Lauren Gibbs (L) and Kaillie Humphries (R) of the US celebrate winning the 2-woman bobsled world championship in Altenberg, Germany in Feb. 2020. (Photo: AP)
Los Angeles (People’s Daily) -- The USA's new 2-woman bobsled world champions are already thinking about the 2022 Winter Olympics in Beijing, China, barely two months after their stunning victory.
Kaillie Humphries and Lauren Gibbs clinched their first title as a team in early February in Altenberg, Germany, when they won the world championship.
At that time, the coronavirus had not been declared a pandemic and restrictions on travel to the US from Europe had yet to be implemented, so the 2019/20 bobsled world championship was one of the very few international sporting events that wasn’t curtailed by COVID-19.
Kaillie Humphries previously competed for Canada. (Photo: AP)
For Humphries, it was her third world title having previously won two championships competing for Canada. She switched from the Canadian national team to the American bobsled team in 2019 following an investigation into a harassment claim that she lodged in 2018.
Humphries lodged a verbal abuse claim against the head coach and members of Bobsleigh Canada Skeleton. The case is ongoing and due to irreconcilable differences, she sought to compete for the USA.
Humphries, who lives in San Diego with her American husband and former US bobsledder Travis Armbruster, was paired with Gibbs, who’s based in Los Angeles, for this past season.
Humphries, the team pilot, or driver at the front of the sled, said the feeling of winning her first title for the US was awesome.
"It feels really great to know that we came together as a team," she said. "It felt absolutely amazing to know that it all came together and that everything that I had gone through over the last two years in sport was all worthwhile."
Setting a new mark
The victory also marked the first time in bobsledding history that one athlete has won a world championship for two different countries.
"There was a justification that came with it,” said Humphries. “To know that the team supported me and that I was able to perform at my best."
Kaillie Humphries and Lauren Gibbs hold up the US flag after winning the 2-woman bobsled world championship in Altenberg, Germany in Feb. 2020. (Photo: AP)
Humphries said her pairing with Gibbs, who is the brakeman on their team, has been seamless as they have trained together for several summers in Scottsdale, Arizona. They were also on opposing teams at the 2018 Winter Olympics in Pyeongchang, South Korea, where Humphries won a bronze medal for Canada.
"I got to know Lauren as a competitor and now as a teammate," Humphries continued. "She's super hard working, very motivated and she has so much passion inside of her to get the best out of herself, and as a teammate, that's all I can ask for.”
For Gibbs, the win in Germany represented her very first world championship, a victory she regards as particularly special.
"We put together a plan as a team," she said, adding that, "everybody comes with a plan and an idea of how things are going to go, so for it to come to fruition was very special.
"I think especially after what Kaillie went through in the last year or so and us learning to work together, for it all to come together with a win in the end was great."

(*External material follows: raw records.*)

(* ===== verification/KeyLimits.v ===== *)
(** The per-key admission control of core/keylimits/keylimits.go: the session
    table, the burst windows, the closers, and every operation of [Manager].

    Time is [Z] nanoseconds; each operation that calls [time.Now] takes the
    values it returned.  [Sub] saturates at the ends of [Duration], which no
    comparison below can see.  A [func()] registered as a closer is named by a
    [Z]; an operation that runs closers returns the list it runs, in order.
    The order in which [range] visits a map is an argument. *)

From S2P Require Import Prelude GoStr.

Module KeyLimits.

Inductive DenyReason :=
  | ReasonNone | ReasonActiveCap | ReasonGlobalCap | ReasonSoftIPCap | ReasonRateLimit.

#[global] Instance DenyReason_eq_dec : EqDecision DenyReason.
Proof. solve_decision. Defined.

Record Limits := mkLimits {
  MaxActiveSessions : Z;
  GlobalCap : Z;
  SoftIPCap : Z;
  BurstPerMinute : Z;
  SessionTTL : Z
}.

Record Session := mkSession {
  SessionID : string;
  RemoteIP : string;
  StartedAt : Z;
  LastSeen : Z;
  IsTorrent : bool
}.

Record burstWindow := mkBurst { since : Z; count : Z }.

Definition closer := Z.

Record Manager := mkManager {
  defaultLimits : Limits;
  keyLimits : gmap string Limits;
  sessions : gmap string (gmap string Session);
  burst : gmap string burstWindow;
  totalSessions : Z;
  closers : gmap string (gmap string closer)
}.

(** A two-level map read as one map from pairs. *)
Definition flatten {A} (t : gmap string (gmap string A)) : gmap (string * string) A :=
  map_uncurry (M1 := gmap string) (M2 := gmap string) t.

(** [if len(km) == 0 { delete(t, k) }], after the inner map became [km]. *)
Definition put_inner {A} (k : string) (km : gmap string A) (t : gmap string (gmap string A))
  : gmap string (gmap string A) :=
  if Nat.eqb (size km) 0 then delete k t else <[k := km]> t.

Definition Minute : Z := 60000000000.

Definition with_sessions (m : Manager) (s : gmap string (gmap string Session)) : Manager :=
  mkManager (defaultLimits m) (keyLimits m) s (burst m) (totalSessions m) (closers m).
Definition with_burst (m : Manager) (b : gmap string burstWindow) : Manager :=
  mkManager (defaultLimits m) (keyLimits m) (sessions m) b (totalSessions m) (closers m).
Definition with_closers (m : Manager) (c : gmap string (gmap string closer)) : Manager :=
  mkManager (defaultLimits m) (keyLimits m) (sessions m) (burst m) (totalSessions m) c.
(** [m.totalSessions.Add(d)] on an [atomic.Int64]. *)
Definition total_add (m : Manager) (d : Z) : Manager :=
  mkManager (defaultLimits m) (keyLimits m) (sessions m) (burst m)
            (i64 (totalSessions m + d)) (closers m).

Definition New (defaults : Limits) : Manager := mkManager defaults ∅ ∅ ∅ 0 ∅.

Definition SetLimits (keyID : string) (l : Limits) (m : Manager) : Manager :=
  mkManager (defaultLimits m) (<[keyID := l]> (keyLimits m)) (sessions m) (burst m)
            (totalSessions m) (closers m).
Definition ClearLimits (keyID : string) (m : Manager) : Manager :=
  mkManager (defaultLimits m) (delete keyID (keyLimits m)) (sessions m) (burst m)
            (totalSessions m) (closers m).
Definition SetDefault (l : Limits) (m : Manager) : Manager :=
  mkManager l (keyLimits m) (sessions m) (burst m) (totalSessions m) (closers m).

Definition limitsFor (m : Manager) (keyID : string) : Limits :=
  match keyLimits m !! keyID with
  | Some l => l
  | None => defaultLimits m
  end.

Definition deleteSession (m : Manager) (keyID sessionID : string) : Manager * bool :=
  match sessions m !! keyID with
  | None => (m, false)
  | Some km =>
      match km !! sessionID with
      | None => (m, false)
      | Some _ =>
          (with_sessions m (put_inner keyID (delete sessionID km) (sessions m)), true)
      end
  end.

Definition normalCount (km : gmap string Session) : Z :=
  map_fold (fun _ s n => if IsTorrent s then n else n + 1) 0 km.

Definition seen_ips (km : gmap string Session) : gset string :=
  map_fold (fun _ s seen => {[RemoteIP s]} ∪ seen) ∅ km.
Definition countUniqueIPs (km : gmap string Session) (adding : string) : Z :=
  Z.of_nat (size ({[adding]} ∪ seen_ips km)).

(** The burst window of [Admit]: [None] when the key is over its rate. *)
Definition admit_burst (m : Manager) (l : Limits) (keyID : string) (now : Z) : Manager * bool :=
  if 0 <? BurstPerMinute l then
    let '(m1, bw) :=
      match burst m !! keyID with
      | Some bw =>
          if now - since bw >? Minute
          then (with_burst m (<[keyID := mkBurst now 0]> (burst m)), mkBurst now 0)
          else (m, bw)
      | None => (with_burst m (<[keyID := mkBurst now 0]> (burst m)), mkBurst now 0)
      end in
    if BurstPerMinute l <=? count bw then (m1, false)
    else (with_burst m1 (<[keyID := mkBurst (since bw) (count bw + 1)]> (burst m1)), true)
  else (m, true).

(** [Admit]; [now1], [now2], [now3] are its three readings of the clock.  The
    second result is the message for the client. *)
Definition Admit (m : Manager) (keyID sessionID remoteIP : string) (now1 now2 now3 : Z)
  : Manager * (DenyReason * string) :=
  let l := limitsFor m keyID in
  let '(m1, ok) := admit_burst m l keyID now1 in
  if negb ok then
    (m1, (ReasonRateLimit, "too many reconnects in the last minute — wait and try again"%string))
  else
    let cap := GlobalCap (defaultLimits m1) in
    if (0 <? cap) && (cap <=? totalSessions m1) then
      (m1, (ReasonGlobalCap,
        String.append "Server connection limit reached ("
          (String.append (Itoa cap) "). Try again later.")))
    else
      let '(m2, km) :=
        match sessions m1 !! keyID with
        | Some km => (m1, km)
        | None => (with_sessions m1 (<[keyID := ∅]> (sessions m1)), ∅)
        end in
      if (0 <? MaxActiveSessions l) && (MaxActiveSessions l <=? normalCount km) then
        (m2, (ReasonActiveCap,
          String.append "Too many simultaneous connections from this key ("
            (String.append (Itoa (MaxActiveSessions l))
               "). Close some tabs or applications and retry.")))
      else
        let unique := countUniqueIPs km remoteIP in
        if (0 <? SoftIPCap l) && (SoftIPCap l <? unique) then
          (m2, (ReasonSoftIPCap,
            String.append "IP limit exceeded ("
              (String.append (Itoa unique)
                (String.append " > "
                  (String.append (Itoa (SoftIPCap l))
                     "); you will have to wait until someone disconnects.")))))
        else
          let s := mkSession sessionID remoteIP now2 now3 false in
          (total_add (with_sessions m2 (<[keyID := <[sessionID := s]> km]> (sessions m2))) 1,
           (ReasonNone, EmptyString)).

(** The in-place update of a session found in the table. *)
Definition update_session (m : Manager) (keyID sessionID : string) (f : Session -> Session)
  : Manager :=
  match sessions m !! keyID with
  | Some km =>
      match km !! sessionID with
      | Some s => with_sessions m (<[keyID := <[sessionID := f s]> km]> (sessions m))
      | None => m
      end
  | None => m
  end.

Definition MarkTorrent (m : Manager) (keyID sessionID : string) : Manager :=
  update_session m keyID sessionID
    (fun s => mkSession (SessionID s) (RemoteIP s) (StartedAt s) (LastSeen s) true).
Definition Touch (m : Manager) (keyID sessionID : string) (now : Z) : Manager :=
  update_session m keyID sessionID
    (fun s => mkSession (SessionID s) (RemoteIP s) (StartedAt s) now (IsTorrent s)).

(** Removing a closer, the inner map dropped when it is (or becomes) empty. *)
Definition drop_closer (c : gmap string (gmap string closer)) (keyID sessionID : string)
  : gmap string (gmap string closer) :=
  match c !! keyID with
  | Some km => put_inner keyID (delete sessionID km) c
  | None => c
  end.

(** [Release]: its three atomic parts and their sequence. *)
Definition release_closer (m : Manager) (keyID sessionID : string) : Manager :=
  with_closers m (drop_closer (closers m) keyID sessionID).
Definition Release (m : Manager) (keyID sessionID : string) : Manager :=
  let '(m1, deleted) := deleteSession m keyID sessionID in
  let m2 := if deleted then total_add m1 (-1) else m1 in
  release_closer m2 keyID sessionID.

Definition RegisterCloser (m : Manager) (keyID sessionID : string) (fn : closer) : Manager :=
  let km := default ∅ (closers m !! keyID) in
  with_closers m (<[keyID := <[sessionID := fn]> km]> (closers m)).

(** ** Eviction *)

Record entry := mkEntry { e_keyID : string; e_sessionID : string; e_startedAt : Z }.

Definition older (a b : entry) : Prop := e_startedAt a <= e_startedAt b.
#[global] Instance older_dec a b : Decision (older a b).
Proof. unfold older. apply _. Defined.

(** [sort.Slice] by [startedAt.Before]: it leaves some sorted permutation, and
    each of those is the stable sort of some order of visit [it]. *)
Definition sort_entries (it : list entry) : list entry := merge_sort older it.

(** The entries [range] visits, for one key and for the whole table. *)
Definition key_entries (keyID : string) (km : gmap string Session) : list entry :=
  (fun '(sid, s) => mkEntry keyID sid (StartedAt s)) <$> map_to_list km.
Definition EvictOldest_entries (m : Manager) (keyID : string) : list entry :=
  key_entries keyID (default ∅ (sessions m !! keyID)).
Definition EvictOldestGlobal_entries (m : Manager) : list entry :=
  map_to_list (sessions m) ≫= (fun '(kid, km) => key_entries kid km).

Fixpoint delete_entries (m : Manager) (es : list entry) (deleted : Z) : Manager * Z :=
  match es with
  | [] => (m, deleted)
  | e :: es' =>
      let '(m', ok) := deleteSession m (e_keyID e) (e_sessionID e) in
      delete_entries m' es' (if ok then deleted + 1 else deleted)
  end.

(** The loop of [takeClosers], [EvictOldest] and [EvictOldestGlobal] over the
    closers of a list of dead sessions. *)
Fixpoint takeClosers (m : Manager) (expired : list (string * string)) : Manager * list closer :=
  match expired with
  | [] => (m, [])
  | (kid, sid) :: expired' =>
      let fn := closers m !! kid ≫= (.!! sid) in
      let m1 := with_closers m (drop_closer (closers m) kid sid) in
      let '(m2, fns) := takeClosers m1 expired' in
      (m2, match fn with Some f => f :: fns | None => fns end)
  end.

Definition entry_id (e : entry) : string * string := (e_keyID e, e_sessionID e).

(** The part after the scan: [it] is what the scan saw, in the order of its
    visit.  [None] is the panic of [make] with a negative capacity. *)
Definition evict (m : Manager) (it : list entry) (n : Z) : option (Manager * list closer) :=
  let all := sort_entries it in
  let n := if len all <? n then len all else n in
  let victims := ztake n all in
  let '(m1, deleted) := delete_entries m victims 0 in
  let m2 := if 0 <? deleted then total_add m1 (- deleted) else m1 in
  if n <? 0 then None else Some (takeClosers m2 (entry_id <$> victims)).

Definition EvictOldest (visit : list entry -> list entry) (m : Manager) (keyID : string) (n : Z)
  : option (Manager * list closer) :=
  evict m (visit (EvictOldest_entries m keyID)) n.
Definition EvictOldestGlobal (visit : list entry -> list entry) (m : Manager) (n : Z)
  : option (Manager * list closer) :=
  evict m (visit (EvictOldestGlobal_entries m)) n.

Definition TotalSessions (m : Manager) : Z := totalSessions m.

(** ** Snapshots *)

Record Snapshot_t := mkSnapshot {
  sn_KeyID : string;
  sn_ActiveSessions : Z;
  sn_UniqueIPs : Z;
  sn_Limits : Limits;
  sn_Sessions : list Session;
  sn_BurstWindow : Z;
  sn_BurstSince : option Z
}.

Definition started_before (a b : Session) : Prop := StartedAt a <= StartedAt b.
#[global] Instance started_before_dec a b : Decision (started_before a b).
Proof. unfold started_before. apply _. Defined.

Definition Snapshot (visit : list Session -> list Session) (m : Manager) (keyID : string)
  : Snapshot_t :=
  let l := limitsFor m keyID in
  let bc := from_option count 0 (burst m !! keyID) in
  let bs := since <$> burst m !! keyID in
  match sessions m !! keyID with
  | None => mkSnapshot keyID 0 0 l [] bc bs
  | Some km =>
      mkSnapshot keyID (Z.of_nat (size km)) (Z.of_nat (size (seen_ips km))) l
        (merge_sort started_before (visit (snd <$> map_to_list km))) bc bs
  end.

Definition SnapshotAll (vkeys : list string -> list string) (visit : list Session -> list Session)
    (m : Manager) : list Snapshot_t :=
  Snapshot visit m <$> vkeys (fst <$> map_to_list (sessions m)).

(** ** Expiry *)

Definition sessionsWithClosers (m : Manager) : gset (string * string) :=
  dom (flatten (closers m)).

Definition gc_ttl (m : Manager) (keyID : string) : Z :=
  let ttl := SessionTTL (limitsFor m keyID) in
  if ttl <=? 0 then 30 * Minute else ttl.

(** The test of the inner loop of [gcExpired] on one session. *)
Definition gc_dead (m : Manager) (now : Z) (keyID : string) (x : string * Session) : bool :=
  negb (bool_decide ((keyID, x.1) ∈ sessionsWithClosers m))
  && (now - LastSeen x.2 >? gc_ttl m keyID).

(** One turn of the outer loop of [gcExpired]: the inner map without the dead
    sessions, [None] when nothing is left of it. *)
Definition gc_key (m : Manager) (now : Z) (keyID : string) (km : gmap string Session)
  : option (gmap string Session) :=
  let km' := filter (fun x => gc_dead m now keyID x = false) km in
  if Nat.eqb (size km') 0 then None else Some km'.

Definition gc_expired_of (m : Manager) (now : Z) (keyID : string) (km : gmap string Session)
  : list (string * string) :=
  (fun x : string * Session => (keyID, x.1)) <$>
    map_to_list (filter (fun x => gc_dead m now keyID x = true) km).

(** The locked part of [gcExpired]. *)
Definition gc_sweep (visit : list (string * string) -> list (string * string))
    (m : Manager) (now : Z) : Manager * list (string * string) :=
  let expired := visit (map_to_list (sessions m) ≫= fun '(kid, km) => gc_expired_of m now kid km) in
  let m1 := with_sessions m (map_imap (gc_key m now) (sessions m)) in
  (with_burst m1 (filter (fun x => now - since x.2 <= 5 * Minute) (burst m1)), expired).

Definition gcExpired (visit : list (string * string) -> list (string * string))
    (m : Manager) (now : Z) : Manager * list closer :=
  let '(m1, expired) := gc_sweep visit m now in
  if len expired =? 0 then (m1, [])
  else takeClosers (total_add m1 (- len expired)) expired.

End KeyLimits.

Gibbs said during their time in Arizona as training partners, she and Humphries often joked about potentially competing together in some capacity and while neither thought it was a possibility, now that it has happened it makes perfect sense.
"She's an elite athlete, I'm an elite athlete and we both like to win, so it was pretty simple because we both have a similar work ethic," noted Gibbs.
Eye on the prize, China in 2022
Humphries said she and Gibbs are definitely aiming to compete at the 2022 Winter Olympics in Beijing, when for the first time, a new event, a single bobsled event called monobob, will debut for women.
"I would love to be able to compete in both events in Beijing," said Humphries. "That's the plan, that's the goal. We'll see what happens."
Gibbs concurs, saying she likes to plan ahead and the Winter Games in China in 2022 is an unparalleled goal.
"I take it season by season and of course winning gold in Beijing is the ultimate goal, but I have to get through two more seasons in order to do that," she said.
"For me, it's just adapting my training and applying what I've learned from this past season and going into it healthy and preparing for life after sports as well.”
The International Olympic Committee says with a vision of “Joyful Rendezvous upon Pure Ice and Snow,” Beijing 2022 will build on the legacies of the landmark Beijing 2008 Olympic Games and expects to encourage millions of people across China to embrace winter sports.
Beijing will host all the ice events, while Yanqing, a suburban district of Beijing (80km to the northwest) and home to the famous Badaling and Juyongguan stretches of the Great Wall, is to host the alpine skiing and sliding events.
Zhangjiakou, in neighboring Hebei province, will host all the other snow events in its Chongli district, a popular skiing destination.